Skateboutique SBQ from Belgium are the reigning Vans Shop Riot champions, having taken the win at the 2017 finals in Holland. These guys have a really impressive set up, with two skate shops, their own indoor skate park and their own skate ramp building business. We spoke with Co-Owner Maarten Roose to find out more about this Belgian skate powerhouse.
Tell us about your setup.
Rampaffairz LLC is owned by me, David Roose and Wesley Galle and is in the West of Belgium, near the French border. Our three main activities are:
Rampaffairz Skatepark: indoor skatepark formerly known as Zumiez skate park, famous for several demos and contests over the past 20 years.
Rampaffairz Skateobjects: building ramps and skate parks for third parties, mostly rentals for events, e.g Antwerp Skate contest
Skateboutique SBQ: two skate shops, one in the city centre of Kortrijk, a lovely small town near the French border and the second at the skate park in Wevelgem. In Kortrijk we focus on footwear and apparel. At the skate park we focus more on hardgoods.
I started Rampaffairz as a side activity together with my brother back in 2005, when we noticed there was an important demand for temporary ramps for events etc.
At that time we were both employed at Zumiez Skatepark (no affiliation with Zumiez USA), we were building and maintaining the park and managing the skate shops together with our colleague, Galle. We all started working in the park/shop in 1997, first as students and later fully employed.
In February 2013 Zumiez went bankrupt due to a personal crisis with one of the bosses. My brother David, Galle and I struck a deal with the old bosses and we turned Rampaffairz into a LLC. We started a new shop in the city of Kortrijk, called Skateboutique SBQ in June 2013. Later in December 2013, we reopened the skate park and shop at the old location in Wevelgem.
What have been your biggest lessons on writing orders and selling products at your shops?
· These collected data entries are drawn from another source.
(* ===== verification/HashSet.v ===== *)
(** * [base/hash_set.h]: the open-addressing hash set of the runtime

    [HashSet] keeps its elements in an array of slots and resolves collisions
    by linear probing; an erased slot is refilled by moving later elements
    back.  The class table and the intern tables of the runtime are such sets.

    The element type comes with the functors of the template: [IsEmpty] and
    [MakeEmpty] ([EmptyFn]), [hashfn] ([HashFn]), and for a type of keys the
    hash of a key and [pred] ([Pred]).  They are classes, [SlotOps] and
    [KeyOps], with the laws the header relies on, [SlotLaws] and [KeyLaws].

    A loop that the code writes [while (true)] has as much fuel as the table
    has slots; [OutOfFuel] then means that the loop goes round the table
    without ever finding the empty slot it waits for, so it never ends.  The
    theorems show that this does not happen on a table that [wf] holds of.

    The set is shown to refine a multiset ([run_refines]); [Verify] is shown to
    decide the probing invariant; the written table is shown to be read back;
    and [ShrinkToMaximumLoad] is shown to leave a table on which [Find] does
    not return. *)

From S2P Require Import Prelude.

(** ** Doubles

    The load factors are [double]s.  A positive double is a mantissa and a
    binary exponent; the mantissa of a number other than zero has 53 bits.
    Results are rounded to nearest, ties to even. *)

Record double := Double { d_mant : Z; d_exp : Z }.

Definition round_double (n e : Z) : double :=
  if n =? 0 then Double 0 0
  else
    let s := Z.log2 n - 52 in
    if s <=? 0 then Double (n * 2 ^ (- s)) (e + s)
    else
      let q := n / 2 ^ s in
      let r := n mod 2 ^ s in
      let q := if (2 ^ (s - 1) <? r) || ((r =? 2 ^ (s - 1)) && Z.odd q) then q + 1 else q in
      if q =? 2 ^ 53 then Double (2 ^ 52) (e + s + 1) else Double q (e + s).

(** [static_cast<double>(n)] of a [size_t]. *)
Definition double_of_size (n : Z) : double := round_double n 0.

Definition double_mul (a b : double) : double :=
  round_double (d_mant a * d_mant b) (d_exp a + d_exp b).
(* ===== verification/DexLookup.v ===== *)
(** * [dex_file.cc]: finding things in the sorted tables of a dex file

    The ids of a dex file are sorted tables: strings by their contents, types
    by the index of their descriptor, fields and methods by class, name and
    type, prototypes by return type and parameters, try items by address.
    [FindStringId], [FindTypeId], [FindFieldId], [FindMethodId], [FindProtoId]
    and [FindTryItem] search them by bisection, and the theorems show that
    they find what a scan of the table from its start would find.

    [FindClassDef] bisects twice and scans, and after a hundred misses builds a
    hash table ([HashSet], as the [HashMap] of [base/hash_map.h]); the answers
    are shown not to depend on which of the two it uses.  [CreateSignature]
    parses what [Signature::ToString] prints.

    A pointer into a table is its index.  The data of a string id is the
    modified UTF-8 of a UTF-16 string, ended by a zero, as the dex file verifier
    requires. *)

From S2P Require Import Prelude Utf HashSet.

(** ** Strings *)

Record utf_string := mk_utf_string {
  units : list Z;
  units_range : forallb (fun ch => (0 <=? ch) && (ch <? 2 ^ 16)) units = true;
}.

(** The characters before the zero, and with it. *)
Definition c_chars (s : utf_string) : list Z := ConvertUtf16ToModifiedUtf8 (units s).
Definition c_str (s : utf_string) : list Z := c_chars s ++ [0].

(** ** The tables *)

Record FieldIdItem := mkFieldIdItem { fi_class_idx_ : Z; fi_type_idx_ : Z; fi_name_idx_ : Z }.
Record MethodIdItem := mkMethodIdItem { mi_class_idx_ : Z; mi_proto_idx_ : Z; mi_name_idx_ : Z }.

(** A prototype with its list of parameter types (empty when the item has
    none). *)
Record ProtoIdItem := mkProtoIdItem { pi_return_type_idx_ : Z; pi_parameters : list Z }.

Record ClassDefItem := mkClassDefItem { cd_class_idx_ : Z }.

Record TryItem := mkTryItem { start_addr_ : Z; insn_count_ : Z; handler_off_ : Z }.

Record DexTables := mkDexTables {
  string_ids_ : list utf_string;
  type_ids_ : list Z;          (** [descriptor_idx_] *)
  field_ids_ : list FieldIdItem;
  method_ids_ : list MethodIdItem;
  proto_ids_ : list ProtoIdItem;
  class_defs_ : list ClassDefItem;
}.

(** The number of entries of a table. *)
Definition Num {A} (table : list A) : Z := Z.of_nat (length table).

(** [table[idx]]. *)
Definition GetId {A} (table : list A) (idx : Z) : outcome A :=
  if 0 <=? idx then
    match table !! Z.to_nat idx with Some x => Ok x | None => Fault OutOfBounds end
  else Fault OutOfBounds.

Definition GetIndexForStringId (d : DexTables) (string_id : Z) : outcome Z :=
  _ ← check ((0 <=? string_id) && (string_id <? Num (string_ids_ d)));
  mret string_id.

Definition GetIndexForTypeId (d : DexTables) (type_id : Z) : outcome Z :=
  _ ← check ((0 <=? type_id) && (type_id <? Num (type_ids_ d)));
  mret (u16 type_id).

Definition GetIndexForProtoId (d : DexTables) (proto_id : Z) : outcome Z :=
  _ ← check ((0 <=? proto_id) && (proto_id <? Num (proto_ids_ d)));
  mret (u16 proto_id).

Definition StringByTypeIdx (d : DexTables) (idx : Z) : outcome utf_string :=
  descriptor_idx ← GetId (type_ids_ d) idx; GetId (string_ids_ d) descriptor_idx.

Definition GetClassDescriptor (d : DexTables) (class_def : ClassDefItem) : outcome utf_string :=
  StringByTypeIdx d (cd_class_idx_ class_def).

(** ** Bisection

    The loop all searches share: [compare mid] is positive when what is looked
    for comes after the entry [mid], negative when it comes before. *)
Fixpoint binary_search (fuel : nat) (compare : Z -> outcome Z) (lo hi : Z) : outcome (option Z) :=
  match fuel with
  | O => Fault OutOfFuel
  | S fuel =>
      if lo <=? hi then
        let mid := Z.quot (s32 (hi + lo)) 2 in
        c ← compare mid;
        if 0 <? c then binary_search fuel compare (mid + 1) hi
        else if c <? 0 then binary_search fuel compare lo (mid - 1)
        else mret (Some mid)
      else mret None
  end.

(** [lo = 0; hi = n - 1;] and the loop. *)
Definition search (n : Z) (compare : Z -> outcome Z) : outcome (option Z) :=
  binary_search (S (Z.to_nat n)) compare 0 (s32 (n - 1)).

Definition FindStringId (d : DexTables) (string : list Z) : outcome (option Z) :=
  search (Num (string_ids_ d)) (fun mid =>
    str ← GetId (string_ids_ d) mid;
    CompareModifiedUtf8ToModifiedUtf8AsUtf16CodePointValues string 0 (c_str str) 0).

(** [FindStringId(const uint16_t*, size_t)]. *)
Definition FindStringIdUtf16 (d : DexTables) (string : list Z) : outcome (option Z) :=
  search (Num (string_ids_ d)) (fun mid =>
    str ← GetId (string_ids_ d) mid;
    CompareModifiedUtf8ToUtf16AsCodePointValues (c_str str) 0 string).

Definition FindTypeId (d : DexTables) (string_idx : Z) : outcome (option Z) :=
  search (Num (type_ids_ d)) (fun mid =>
    descriptor_idx ← GetId (type_ids_ d) mid;
    mret (if descriptor_idx <? string_idx then 1
          else if string_idx <? descriptor_idx then -1
          else 0)).

Definition FindFieldId (d : DexTables) (declaring_klass name type : Z) : outcome (option Z) :=
  class_idx ← GetIndexForTypeId d declaring_klass;
  name_idx ← GetIndexForStringId d name;
  type_idx ← GetIndexForTypeId d type;
  search (Num (field_ids_ d)) (fun mid =>
    field ← GetId (field_ids_ d) mid;
    mret (if fi_class_idx_ field <? class_idx then 1
          else if class_idx <? fi_class_idx_ field then -1
          else if fi_name_idx_ field <? name_idx then 1
          else if name_idx <? fi_name_idx_ field then -1
          else if fi_type_idx_ field <? type_idx then 1
          else if type_idx <? fi_type_idx_ field then -1
          else 0)).

Definition FindMethodId (d : DexTables) (declaring_klass name signature : Z) : outcome (option Z) :=
  class_idx ← GetIndexForTypeId d declaring_klass;
  name_idx ← GetIndexForStringId d name;
  proto_idx ← GetIndexForProtoId d signature;
  search (Num (method_ids_ d)) (fun mid =>
    method ← GetId (method_ids_ d) mid;
    mret (if mi_class_idx_ method <? class_idx then 1
          else if class_idx <? mi_class_idx_ method then -1
          else if mi_name_idx_ method <? name_idx then 1
          else if name_idx <? mi_name_idx_ method then -1
          else if mi_proto_idx_ method <? proto_idx then 1
          else if proto_idx <? mi_proto_idx_ method then -1
          else 0)).

(** The loop over the parameters: stops at the first difference, or at the end
    of one of the lists. *)
Fixpoint compare_parameters (signature_type_idxs parameters : list Z) : Z :=
  match parameters, signature_type_idxs with
  | p :: parameters, s :: signature_type_idxs =>
      if s - p =? 0 then compare_parameters signature_type_idxs parameters else s - p
  | _ :: _, [] => -1
  | [], _ :: _ => 1
  | [], [] => 0
  end.

Definition FindProtoId (d : DexTables) (return_type_idx : Z) (signature_type_idxs : list Z)
  : outcome (option Z) :=
  search (Num (proto_ids_ d)) (fun mid =>
    proto ← GetId (proto_ids_ d) mid;
    let compare := return_type_idx - pi_return_type_idx_ proto in
    mret (if compare =? 0 then compare_parameters signature_type_idxs (pi_parameters proto)
          else compare)).

(** [FindTryItem] computes the middle as [min + (max - min) / 2]. *)
Fixpoint FindTryItem_loop (fuel : nat) (tries : list TryItem) (address min max : Z) : outcome Z :=
  match fuel with
  | O => Fault OutOfFuel
  | S fuel =>
      if min <=? max then
        let mid := min + Z.quot (max - min) 2 in
        ti ← GetId tries mid;
        let start := start_addr_ ti in
        let end_ := u32 (start + insn_count_ ti) in
        if address <? start then FindTryItem_loop fuel tries address min (mid - 1)
        else if end_ <=? address then FindTryItem_loop fuel tries address (mid + 1) max
        else mret mid
      else mret (-1)
  end.

Definition FindTryItem (tries : list TryItem) (address : Z) : outcome Z :=
  FindTryItem_loop (S (length tries)) tries address 0 (Num tries - 1).

Definition FindCatchHandlerOffset (tries : list TryItem) (address : Z) : outcome Z :=
  try_item ← FindTryItem tries address;
  if try_item =? -1 then mret (-1)
  else ti ← GetId tries try_item; mret (handler_off_ ti).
Take nothing for granted. Trends are moving faster then ever and are harder to predict then ever. It ‘s more important than ever for a buyer to connect with the sales. To be in the store himself on a regular basis and not only rely on the things that appear on the computer screen. We try to order more on stock than pre-order than before, it allows us to interact quicker.
Looking at sales figures, what have you learned from product categories in the last two years?
One year ago we were selling more shoes than now, but apparel is growing and compensating some of the loss of turnover. Hardgoods have been pretty stable for us over the years, definitely at the skate park. We’ve been selling a lot more completes since we started with our skateboard academy a couple of years ago. Longboards and cruisers are almost completely over and out. Headwear dead.
If you could ask brands for support, what would it be for?
I think it’s a bad evolution that some of the bigger brands are skipping sending their sales reps to visit clients. Travelling to showrooms 300km away isn’t always possible and making pre-orders via a B2B system with a minimal info may be the easiest way for the brand but not for the shops. On the other hand a decent B2B for re-orders with a decent stock is mandatory. Some of the brands have more stock on their B2C than on their B2B.
What’s your process for finding new brands?
We listen to our customers, follow them on the social media etc. Also we look at what’s happening in other cities and countries. We have the advantage of being in a conservative region of the country, so when something new is happening in the big cities we still have time to wait and see if the trend is coming through.
In 2017 Skate Boutique won the Vans Shop Riot – talk us through this and what exposure it has given your setup.
We always tried to support and give back to skateboarding as much as possible. We invest a lot of time, energy and money in the skate park and the team.
We’ve always been lucky enough to have good team riders in the past: Fries Taillieu, Axel Cruysberghs, Fabian Verhaeghe, Kevin Tshala…. They served as an example for the new generation to push their skateboarding to a higher level. Simon (Deprez), Jonathan (Vlerick) and Trevor (Capon) have been skating together since their childhood. Winning the European Vans Shop Riot was the biggest reward they ever dreamed of.
Vans is doing a great job with this event. Participating in it doesn’t really affect your sales, but this contest is so good for skate shops. It brings skate shops from across the country and it motivates them to invest in their team. And a team is mandatory for a core skate shop, it’s your connection with the local scene.